# Record set:
(* ===== verification/FutureCallbacks.v ===== *)
(** * FutureCallbacks: the functions that are connected to a future are called once

    The callbacks are counted: those that wait in a future, those that a thread is
    about to call, and those that were called. *)
From S2P Require Import Prelude CString Future FutureEffects.
Open Scope Z_scope.

(** ** Definitions *)

(** Everything that is to be done. *)
Definition items (c : futures) : list item := todo c ++ concat (threads c).

(** The callbacks for which [P] holds: those to be called, and those that wait in a
    future. *)
Definition item_held (P : callback -> nat -> bool) (i : item) : bool :=
  match i with Call cb g | Post cb g => P cb g | _ => false end.

Definition scheduled (P : callback -> nat -> bool) (l : list item) : nat := length (List.filter (item_held P) l).

Definition waits (P : callback -> nat -> bool) (s : FutureBase) (g : nat) : nat :=
  length (List.filter (fun p => P (fst p) g) (_onResult s)).

Definition waiting (P : callback -> nat -> bool) (c : futures) : nat :=
  sum_list_with (fun g => waits P (state_of c g) g) (seq 0 (nstates c)).

Definition held (P : callback -> nat -> bool) (c : futures) : nat := (scheduled P (items c) + waiting P c)%nat.

Arguments scheduled : simpl never.
Arguments waiting : simpl never.
Arguments held : simpl never.

(** The function [k] of a client, connected to [f]. *)
Definition is_client (k f : nat) (cb : callback) (g : nat) : bool := bool_decide (cb = CbClient k /\ g = f).

Definition times (k f : nat) (l : list (nat * nat)) : nat := length (List.filter (fun p => bool_decide (p = (k, f))) l).

Arguments times : simpl never.

(** The effects that do not add a callback for which [P] holds. *)
Definition neutral (P : callback -> nat -> bool) (e : effect) : Prop :=
  match e with
  | EConnect f cb _ | ESpawn cb f => P cb f = false
  | EPush i => item_held P i = false
  | _ => True
  end.

Definition settled (c : futures) : Prop := forall f,
  (isRunning (state_of c f) = false -> _onResult (state_of c f) = []) /\
  (isFinished (state_of c f) = false ->
     (forall i, i ∈ items c -> item_held (fun _ g => bool_decide (g = f)) i = false) /\ (forall k, (k, f) ∉ called c)).

Definition grounded (c : futures) (e : effect) : Prop :=
  match e with
  | EPush (Call _ f) | EPush (Post _ f) | ESpawn _ f | ECalled _ f => isFinished (state_of c f) = true
  | _ => True
  end.

Definition balanced k f c : Prop := times k f (connected c) = (times k f (called c) + held (is_client k f) c)%nat.

Definition logs (c : futures) := (called c, connected c).

(** What neither connects nor calls a function of a client. *)
Definition silent (k f : nat) (e : effect) : Prop :=
  neutral (is_client k f) e /\ forall j g, e <> ECalled j g /\ e <> EConnected j g.

(** ** Counting *)

Lemma sum_list_with_ext {A} (f g : A -> nat) l : (forall x, x ∈ l -> f x = g x) -> sum_list_with f l = sum_list_with g l.
Proof.
  induction l as [|x l IH]; intros H; [done|]. cbn. rewrite (H x), IH; [done| |by left]. intros y Hy. apply H. by right.
Qed.

Lemma sum_list_with_change (f g : nat -> nat) n i : (forall x, x <> i -> f x = g x) -> (i < n)%nat ->
  (sum_list_with f (seq 0 n) + g i = sum_list_with g (seq 0 n) + f i)%nat.
Proof.
  intros H. induction n as [|n IH]; intros Hi; [lia|]. rewrite seq_S, !sum_list_with_app. cbn.
  destruct (decide (i = n)) as [->|Hn].
  - rewrite (sum_list_with_ext f g); [lia|]. intros x Hx%elem_of_seq. apply H. lia.
  - rewrite (H n) by done. specialize (IH ltac:(lia)). lia.
Qed.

# What is being asked:
For the material above, reproduce exactly the lines from the line with "(sum_list_with f (seq" to the line with "destruct (decide (i = n)) as [->|Hn].", inclusive, and exclude all others.

# Task response:
  (sum_list_with f (seq 0 n) + g i = sum_list_with g (seq 0 n) + f i)%nat.
Proof.
  intros H. induction n as [|n IH]; intros Hi; [lia|]. rewrite seq_S, !sum_list_with_app. cbn.
  destruct (decide (i = n)) as [->|Hn].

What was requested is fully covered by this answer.